Below are some records. Return exactly the lines from the one with "sc_steps : Z;" to the one with "Definition toHash (x", and nothing else.

Start of Source material

(* ===== verification/Evm.v ===== *)
(** The EVM: contracts, instructions, gas, calls and the interpreter.

    Models src/core/vm/contract.go, instructions.go, the opcodes of eips.go,
    gas_table.go, operations_acl.go, memory_table.go, evm.go and interpreter.go, with
    [CanTransfer] and [Transfer] of src/core/evm.go, over any state database
    ([StateDB]).  The state of the EVM is a record ([EVM]); a running contract adds its
    memory, stack, contract and program counter ([Scope]).  A Go error is a failure of
    the monad inside an instruction or a gas function, and a value once the interpreter
    or a call returns it.  The stack of frames is the recursion of [loop] on its fuel:
    running out of it is a panic, which EvmRun shows not to happen when the fuel exceeds
    the gas.  The tracer (Config.Debug) is left out, and the flag [abort] that another
    goroutine may set keeps its value during a run. *)

From S2P Require Import Prelude Common Rlp RlpEnc Uint256 StateSpec EvmBase EvmTable EvmPre.
From Stdlib Require Import Strings.Byte.
#[local] Open Scope Z_scope.

(** * The environment (evm.go) *)

Record BlockContext := mkBlockContext {
  GetHash : Z -> Hash;
  Coinbase : Address;
  GasLimit : Z;
  BlockNumber : Z;
  Time : Z;
  Difficulty : Z;
  BaseFee : Z;
}.
Record TxContext := mkTxContext { Origin : Address; GasPrice : Z }.
Record Config := mkConfig { NoRecursion : bool; EnablePreimageRecording : bool; OverrideGasFailure : bool }.
(** What an EVM is made with; the interpreter's table is in it. *)
Record Env := mkEnv {
  Context_ : BlockContext;
  Tx : TxContext;
  chainRules : Rules;
  ChainID : Z;
  cfg : Config;
  table : JumpTable;
}.

(** * Contracts (contract.go) *)

(** The interface [ContractRef]: an account, or a contract with what is read of it
    through the reference. *)
Inductive ContractRef :=
| AccountRef (a : Address)
| ContractPtr (a : Address) (callerAddress : Address) (val : Z).
Definition refAddress (r : ContractRef) : Address := match r with AccountRef a => a | ContractPtr a _ _ => a end.

Record Contract := mkContract {
  CallerAddress : Address;
  caller : ContractRef;
  self : Address;
  analysis : option bitvec;
  Code : list byte;
  CodeHash : Hash;
  CodeAddr : option Address;
  Input : list byte;
  Gas : Z;
  value : Z;
}.
#[export] Instance Contract_eta : Eta Contract := fun c => mkContract (CallerAddress c) (caller c) (self c) (analysis c) (Code c) (CodeHash c) (CodeAddr c) (Input c) (Gas c) (value c).
#[export] Instance set_CallerAddress : Setter CallerAddress := ltac:(derive_setter).
#[export] Instance set_analysis : Setter analysis := ltac:(derive_setter).
#[export] Instance set_Code : Setter Code := ltac:(derive_setter).
#[export] Instance set_CodeHash : Setter CodeHash := ltac:(derive_setter).
#[export] Instance set_CodeAddr : Setter CodeAddr := ltac:(derive_setter).
#[export] Instance set_Input : Setter Input := ltac:(derive_setter).
#[export] Instance set_Gas : Setter Gas := ltac:(derive_setter).
#[export] Instance set_value : Setter value := ltac:(derive_setter).

Definition contractRef (c : Contract) : ContractRef := ContractPtr (self c) (CallerAddress c) (value c).

Definition GetByte (c : Contract) (n : Z) : Z :=
  if Z.ltb n (len (Code c)) then match Code c !! Z.to_nat n with Some b => Zb b | None => 0 end else 0.
Definition GetOp (c : Contract) (n : Z) : Z := GetByte c n.
Definition SetCallCode (addr : option Address) (hash : Hash) (code : list byte) (c : Contract) : Contract :=
  c <| Code := code |> <| CodeHash := hash |> <| CodeAddr := addr |>.
(** [c.caller.( *Contract)] panics for an account. *)
Definition AsDelegate (c : Contract) : outcome Contract :=
  match caller c with
  | ContractPtr _ ca v => Ok (c <| CallerAddress := ca |> <| value := v |>)
  | AccountRef _ => Panic "interface conversion"
  end.
Definition UseGas (gas : Z) (c : Contract) : bool * Contract :=
  if Z.ltb (Gas c) gas then (false, c) else (true, c <| Gas ::= fun g => g - gas |>).

(** * The state *)

(** [jumpdests] is the map that the contracts of one outermost call share. *)
Record EVM (S : Type) := mkEVM {
  e_db : S;
  depth : Z;
  abort : Z;
  callGasTemp : Z;
  readOnly : bool;
  returnData : list byte;
  jumpdests : gmap Hash bitvec;
}.
Arguments mkEVM {S}. Arguments e_db {S}. Arguments depth {S}. Arguments abort {S}. Arguments callGasTemp {S}.
Arguments readOnly {S}. Arguments returnData {S}. Arguments jumpdests {S}.
#[export] Instance EVM_eta S : Eta (EVM S) := fun e => mkEVM (e_db e) (depth e) (abort e) (callGasTemp e) (readOnly e) (returnData e) (jumpdests e).
#[export] Instance set_e_db S : Setter (@e_db S) := ltac:(derive_setter).
#[export] Instance set_depth S : Setter (@depth S) := ltac:(derive_setter).
#[export] Instance set_callGasTemp S : Setter (@callGasTemp S) := ltac:(derive_setter).
#[export] Instance set_readOnly S : Setter (@readOnly S) := ltac:(derive_setter).
#[export] Instance set_returnData S : Setter (@returnData S) := ltac:(derive_setter).
#[export] Instance set_jumpdests S : Setter (@jumpdests S) := ltac:(derive_setter).

(** A running contract: the variables of [runInternal]. *)
Record Scope (S : Type) := mkScope {
  sc_evm : EVM S;
  sc_mem : Memory;
  sc_stack : Stack;
  sc_contract : Contract;
  sc_pc : Z;
  sc_steps : Z;
}.
Arguments mkScope {S}. Arguments sc_evm {S}. Arguments sc_mem {S}. Arguments sc_stack {S}. Arguments sc_contract {S}. Arguments sc_pc {S}. Arguments sc_steps {S}.
#[export] Instance Scope_eta S : Eta (Scope S) := fun s => mkScope (sc_evm s) (sc_mem s) (sc_stack s) (sc_contract s) (sc_pc s) (sc_steps s).
#[export] Instance set_sc_evm S : Setter (@sc_evm S) := ltac:(derive_setter).
#[export] Instance set_sc_mem S : Setter (@sc_mem S) := ltac:(derive_setter).
#[export] Instance set_sc_stack S : Setter (@sc_stack S) := ltac:(derive_setter).
#[export] Instance set_sc_contract S : Setter (@sc_contract S) := ltac:(derive_setter).
#[export] Instance set_sc_pc S : Setter (@sc_pc S) := ltac:(derive_setter).
#[export] Instance set_sc_steps S : Setter (@sc_steps S) := ltac:(derive_setter).

(** * Words as addresses and hashes *)

Definition toAddress (x : Int) : Address := BytesToAddress (U256.BytesAddress x).
Definition toHash (x : Int) : Hash := BytesToHash (U256.Bytes32 x).
Definition ofBool (b : bool) : Int := if b then U256.SetOne else U256.Clear.
Definition fromBig (z : Z) : Int := fst (U256.FromBig z).

(** * Memory sizes (memory_table.go) *)

Definition back2 (st : Stack) (i j : nat) : outcome (Int * Int) := x ← Back st i; y ← Back st j; Ok (x, y).
Definition memSize (st : Stack) (off l : nat) : outcome (Z * bool) := '(o, n) ← back2 st off l; Ok (calcMemSize64 o n).
Definition memorySha3 (st : Stack) : outcome (Z * bool) := memSize st 0 1.
Definition memoryCallDataCopy (st : Stack) : outcome (Z * bool) := memSize st 0 2.
Definition memoryReturnDataCopy (st : Stack) : outcome (Z * bool) := memSize st 0 2.
Definition memoryCodeCopy (st : Stack) : outcome (Z * bool) := memSize st 0 2.
Definition memoryExtCodeCopy (st : Stack) : outcome (Z * bool) := memSize st 1 3.
Definition memoryMLoad (st : Stack) : outcome (Z * bool) := o ← Back st 0; Ok (calcMemSize64WithUint o 32).
Definition memoryMStore8 (st : Stack) : outcome (Z * bool) := o ← Back st 0; Ok (calcMemSize64WithUint o 1).
Definition memoryMStore (st : Stack) : outcome (Z * bool) := o ← Back st 0; Ok (calcMemSize64WithUint o 32).
Definition memoryCreate (st : Stack) : outcome (Z * bool) := memSize st 1 2.
Definition memoryCreate2 (st : Stack) : outcome (Z * bool) := memSize st 1 2.
(** The larger of the memory for the result and for the arguments. *)
Definition memSizes (st : Stack) (retOff retLen inOff inLen : nat) : outcome (Z * bool) :=
  '(x, overflow) ← memSize st retOff retLen;
  if overflow : bool then Ok (0, true)
  else '(y, overflow) ← memSize st inOff inLen;
       if overflow : bool then Ok (0, true) else if Z.ltb y x then Ok (x, false) else Ok (y, false).
Definition memoryCall (st : Stack) : outcome (Z * bool) := memSizes st 5 6 3 4.
Definition memoryDelegateCall (st : Stack) : outcome (Z * bool) := memSizes st 4 5 2 3.
Definition memoryStaticCall (st : Stack) : outcome (Z * bool) := memSizes st 4 5 2 3.
Definition memoryReturn (st : Stack) : outcome (Z * bool) := memSize st 0 1.
Definition memoryRevert (st : Stack) : outcome (Z * bool) := memSize st 0 1.
Definition memoryLog (st : Stack) : outcome (Z * bool) := memSize st 0 1.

End of Source material

> **Your response**:
  sc_steps : Z;
}.
Arguments mkScope {S}. Arguments sc_evm {S}. Arguments sc_mem {S}. Arguments sc_stack {S}. Arguments sc_contract {S}. Arguments sc_pc {S}. Arguments sc_steps {S}.
#[export] Instance Scope_eta S : Eta (Scope S) := fun s => mkScope (sc_evm s) (sc_mem s) (sc_stack s) (sc_contract s) (sc_pc s) (sc_steps s).
#[export] Instance set_sc_evm S : Setter (@sc_evm S) := ltac:(derive_setter).
#[export] Instance set_sc_mem S : Setter (@sc_mem S) := ltac:(derive_setter).
#[export] Instance set_sc_stack S : Setter (@sc_stack S) := ltac:(derive_setter).
#[export] Instance set_sc_contract S : Setter (@sc_contract S) := ltac:(derive_setter).
#[export] Instance set_sc_pc S : Setter (@sc_pc S) := ltac:(derive_setter).
#[export] Instance set_sc_steps S : Setter (@sc_steps S) := ltac:(derive_setter).

(** * Words as addresses and hashes *)

Definition toAddress (x : Int) : Address := BytesToAddress (U256.BytesAddress x).
Definition toHash (x : Int) : Hash := BytesToHash (U256.Bytes32 x).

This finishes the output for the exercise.